What about quality, new talent?


  1. Lists — Use lists. Recommend what you like. What you think is awesome might be poep in the eyes of others. And who gives a shit. Your list. Your taste.
  2. Stimulate your writers — Want things better? Stimulate the writers. Writing is doing. Writing. Getting feedback. Correcting. More writing. Ask them for work. Etcetera.
  3. New talent — You have the Paul Harland Prijs. Other contests. Be like vultures. (Some of you already do.) Become the care-taker of the ones you like most. Let them write! (see “stimulate your writers”)


Yes. Not all easy for each and all writers. Solvable. You found ways to print books on paper.

What I believe this is about

This is about us. The writers.

About our work. Out art. Our craft. Our voices. It is about Dutch talent (in the broadest sense, including non-natives).

This is about NOT BEING READ. And NOT BEING VALID outside the Netherlands. About not being valid even within the Netherlands.

Like: “Paul Harland who?”

This is about dead end streets where writers stop developing at some point as something is missing: an audience. A greater stimulans. Like international breakthroughs. Even if this is “just” publication in professional magazines abroad.

This is about: “the world is bigger than the Netherlands” and “it really does not take much to reach it” (, English language, Twitter, Facebook, international friends, spreading the word).

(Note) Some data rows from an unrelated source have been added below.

Lemma update_frame_stable (s : PathDisplay) :
  match update_frame s with
  | Next t | Ret t => stable s t
  | UB => True
  end.
Proof.
  unfold update_frame.
  destruct (msg s) as [m|]; [|exact I].
  destruct (frameManager s) as [getFramePose|]; [|exact I].
  destruct (getFramePose (frame_id m)) as [visualPose|].
  - destruct (with_marker _ _) as [t|] eqn:Ht; [|exact I].
    apply with_marker_stable in Ht. exact Ht.
  - unfold log_error. destruct (node s); cbn; [|exact I]. split; reflexivity.
Qed.

Lemma reset_body_sizes (s t : PathDisplay) :
  reset_body s = Some t ->
  length (axes t) + length (arrows s) = length (axes s) + length (arrows t).
Proof.
  unfold reset_body. intros Hrun.
  apply bind_Some in Hrun as (u & Hu & Hrun). injection Hrun as <-.
  apply (for_range_stable reset_visual) in Hu; [|apply reset_visual_stable].
  destruct Hu as [_ Hlen]. exact Hlen.
Qed.

(** A property that every instruction of a program preserves holds when the
    program is done. *)
Lemma run_preserves (P : PathDisplay -> Prop) (p : Prog) (s s' : PathDisplay) :
  Forall (instr_preserves P) p -> P s -> run p s = Done s' -> P s'.
Proof.
  intros Hp. revert s. induction Hp as [| i p Hi Hp IH]; intros s Hs; cbn.
  - intros [= <-]. assumption.
  - destruct i as [| | f]; cbn in Hi.
    + destruct (lock s); [discriminate |]. apply IH. auto.
    + apply IH. auto.
    + specialize (Hi s Hs). destruct (f s) as [t | t |].
      * apply IH. assumption.
      * intros [= <-]. assumption.
      * discriminate.
Qed.

Lemma update_stable (s s' : PathDisplay) :
  lock s = false -> run update s = Done s' -> stable s s'.
Proof.
  intros Hlock. unfold update. rewrite run_lock_guard by assumption.
  apply run_preserves; [|apply stable_refl].
  each_instr; intros u Hu.
  - unfold update_nomsg. destruct (msg u); assumption.
  - eapply stable_trans; [eassumption | apply update_marker_stable].
  - pose proof (update_frame_stable u) as Hf.
    destruct (update_frame u); try exact I; eapply stable_trans; eassumption.
  - destruct (update_hide u) as [v|] eqn:Hv; [|exact I].
    eapply stable_trans; [eassumption | apply update_hide_stable, Hv].
  - destruct (update_poses u) as [v|] eqn:Hv; [|exact I].
    eapply stable_trans; [eassumption | apply update_poses_stable, Hv].
  - destruct (update_dirty u) as [v|] eqn:Hv; [|exact I].
    eapply stable_trans; [eassumption | apply update_dirty_stable, Hv].
Qed.

(** * The specification, statement by statement *)

(** C8. When no message is buffered, [update] returns at once and changes
    nothing: the object after the call is the object before it, so no marker
    was recreated, no visual created, hidden or moved. *)
Theorem update_without_message (s : PathDisplay) :
  lock s = false -> msg s = None -> run update s = Done s.
Proof.
  intros Hlock Hmsg. unfold update. rewrite run_lock_guard by assumption.
  cbn. unfold update_nomsg. rewrite Hmsg. reflexivity.
Qed.

(** The object that [update] returns when the frame lookup fails. *)
Lemma update_lookup_failure_run (s : PathDisplay) (m : Path)
  (getFramePose : FrameManager) :
  lock s = false -> msg s = Some m ->
  frameManager s = Some getFramePose ->
  getFramePose (frame_id m) = None ->
  is_Some (node s) ->
  run update s =
  Done (set_rcl_log (rcl_log s ++ ["Unable to get frame pose: " +:+ frame_id m])
          (update_marker s)).
Proof.
  intros Hlock Hmsg Hfm Hpose [n Hnode].
  rewrite (run_update s m Hlock Hmsg).
  unfold update_frame, update_marker, log_error.
  destruct (createMarker s); cbn; rewrite Hmsg, Hfm, Hpose, Hnode; reflexivity.
Qed.

(** C1, amended. When the frame lookup for the buffered message fails,
    [update] logs the error and returns: the message stays buffered, the pose
    of the root visual and all axis and arrow visuals are as before, and so
    are the marker points unless a marker re-creation was pending
    ([createMarker]); a pending re-creation has been carried out before the
    lookup and has left a marker without points. *)
Theorem update_lookup_failure (s : PathDisplay) (m : Path)
  (getFramePose : FrameManager) :
  lock s = false -> msg s = Some m ->
  frameManager s = Some getFramePose ->
  getFramePose (frame_id m) = None ->
  is_Some (node s) ->
  exists s', run update s = Done s' /\
    rcl_log s' = rcl_log s ++ ["Unable to get frame pose: " +:+ frame_id m] /\
    msg s' = Some m /\
    rv_position (rootVisual s') = rv_position (rootVisual s) /\
    rv_rotation (rootVisual s') = rv_rotation (rootVisual s) /\
    axes s' = axes s /\ arrows s' = arrows s /\
    marker_points s' = (if createMarker s then [] else marker_points s) /\
    (createMarker s = false -> scene_state s' = scene_state s).
Proof.
  intros Hlock Hmsg Hfm Hpose Hnode.
  eexists. split; [apply (update_lookup_failure_run s m getFramePose); assumption |].
  unfold update_marker, scene_state, marker_points.
  destruct (createMarker s); cbn; rewrite ?Hmsg; repeat split; discriminate.
Qed.

(** C2, amended. [update] reads the buffered message and leaves it where it
    is: whenever a call returns, scene mutations or not, the buffer holds
    what it held before the call. *)
Theorem update_keeps_message (s s' : PathDisplay) :
  lock s = false -> run update s = Done s' -> msg s' = msg s.
Proof.
  intros Hlock Hrun.
  destruct (update_stable s s' Hlock Hrun) as [Hin _].
  apply inputs_fields in Hin. tauto.
Qed.

(** C4. A successful [update] on a message with N poses, M visuals of each
    kind being there before, leaves max(M, N) axes and max(M, N) arrows.  For
    every i < N the visuals at i carry the i-th pose of the message: the
    axis has the position (x, y, z) and the rotation (w, x, y, z) of the
    pose, read off its [position] and [orientation] members, the arrow the
    same position and that rotation times the turn by the Euler angles
    (0, 1.57, 0).  The visuals at N and beyond are hidden; the first M
    handles denote the visuals they denoted before, and the scene has created
    2 * (max(M, N) - M) visuals, those for the indices M to N - 1.  The count
    does not decrease. *)
Theorem update_visual_count (s : PathDisplay) (m : Path)
  (getFramePose : FrameManager) (visualPose : Pose3d) :
  lock s = false -> msg s = Some m ->
  frameManager s = Some getFramePose ->
  getFramePose (frame_id m) = Some visualPose ->
  update_ready s ->
  (Z.of_nat (length (poses m)) <= INT_MAX)%Z ->
  exists s', run update s = Done s' /\
    length (axes s') = length (axes s) `max` length (poses m) /\
    length (arrows s') = length (arrows s) `max` length (poses m) /\
    length (axes s) <= length (axes s') /\
    length (arrows s) <= length (arrows s') /\
    (forall i p, poses m !! i = Some p ->
       ax_pose <$> axes s' !! i =
         Some (mkPose3
                 (mkVector3 (pt_x (position p)) (pt_y (position p))
                    (pt_z (position p)))
                 (mkQuaternion (or_w (orientation p)) (or_x (orientation p))
                    (or_y (orientation p)) (or_z (orientation p)))) /\
       ar_position <$> arrows s' !! i =
         Some (mkVector3 (pt_x (position p)) (pt_y (position p))
                 (pt_z (position p))) /\
       ar_rotation <$> arrows s' !! i =
         Some (qmul
                 (mkQuaternion (or_w (orientation p)) (or_x (orientation p))
                    (or_y (orientation p)) (or_z (orientation p)))
                 (quat_of_euler (lit 0) (lit (157 # 100)) (lit 0)))) /\
    (forall i, length (poses m) <= i < length (axes s) ->
       ax_visible <$> axes s' !! i = Some false /\
       ar_visible <$> arrows s' !! i = Some false) /\
    (forall i, i < length (axes s) ->
       ax_id <$> axes s' !! i = ax_id <$> axes s !! i /\
       ar_id <$> arrows s' !! i = ar_id <$> arrows s !! i) /\
    scene_created s' =
      scene_created s +
      2 * (length (axes s) `max` length (poses m) - length (axes s)).
Proof.
  intros Hlock Hmsg Hfm Hpose Hready HN.
  assert (Hsync : length (arrows s) = length (axes s)) by apply Hready.
  destruct (update_success s m getFramePose visualPose) as (s' & Hrun & Hpost);
    try assumption.
  destruct Hpost as [_ _ _ _ Hlax Hlar Hcr Hax Har Hhax Hhar Hiax Hiar _].
  exists s'. split; [assumption |]. rewrite Hsync.
  repeat split; try (assumption || lia).
  - destruct (Hax i p) as (a & -> & Hp & _); [assumption |].
    cbn. f_equal. exact Hp.
  - destruct (Har i p) as (a & -> & Hp & _); [assumption |].
    cbn. f_equal. exact Hp.
  - destruct (Har i p) as (a & -> & _ & Hr & _); [assumption |].
    cbn. f_equal. exact Hr.
  - destruct (lookup_lt_is_Some_2 (axes s) i) as [a0 Ha0]; [lia |].
    specialize (Hhax i ltac:(lia)). rewrite Ha0 in Hhax.
    destruct (axes s' !! i) as [a|]; [|discriminate].
    cbn in *. unfold axis_core in Hhax. cbn in Hhax. congruence.
  - destruct (lookup_lt_is_Some_2 (arrows s) i) as [a0 Ha0]; [lia |].
    specialize (Hhar i ltac:(lia)). rewrite Ha0 in Hhar.
    destruct (arrows s' !! i) as [a|]; [|discriminate].
    cbn in *. unfold arrow_core in Hhar. cbn in Hhar. congruence.
  - apply Hiax. assumption.
  - apply Hiar. assumption.
Qed.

This is not about just writers. Also illustrators. And hell: who knows?

Peter: your idea sucks

Thanks. The funny thing is: if you reached this conclusion for whatever reason, I can only read one thing: you do not want to change. You rather continue things the way you did. And maybe that makes you happy. That is fine.

What you do not represent in that case are your writers. Unless they too like things the way they are. Gezellig en klein. Obscure. Being red by 20 people. maybe 100 or 500 people at most.

That is fine.

Peter: you got a point, but we knew this already

Thanks. As said before, I probably did not write anything new here. And as said before, the main question is: why is this not happening yet?

You got a point, we knew this already, we want it, BUT:

it is impossible/difficult/the others suck/I will not change/I am happy the way things are

Since you do not earn shit-loads of money by publishing a niche-product in a niche market I can only guess it happens for the following two reasons (either / or).

  1. It is not about writers, but about you — You find yourself more important than your writers. Your goal is not to publish writers, but to look good to a small group of people by doing so. Your press is a vanity-press.
  2. You have no vision — You do things without a clear vision. Yes you publish, but you have no idea why exactly.
  3. You tried and the others indeed suck — Let’s sit together.

Let me be clear: nothing wrong with that. Vanity and lack of vision: been there, done that, lost shit-loads of money due to that.

Let’s talk

So: let’s talk.


One thought on “Open letter to the Dutch semi-professional publishers of SF and fantasy

  1. Ik hoop dat mensen reageren – al was het maar om de discussie op te starten. Want dat is nodig. Ik denk persoonlijk dat je onze schrijvers eerst in het Nederlands moet leren schrijven – al was het maar om hun eigen cultuur te blijven houden en dat te leren gebruiken als basis voor hun teksten. En dan als stap 2 vertalen en de buitenlandse markt op.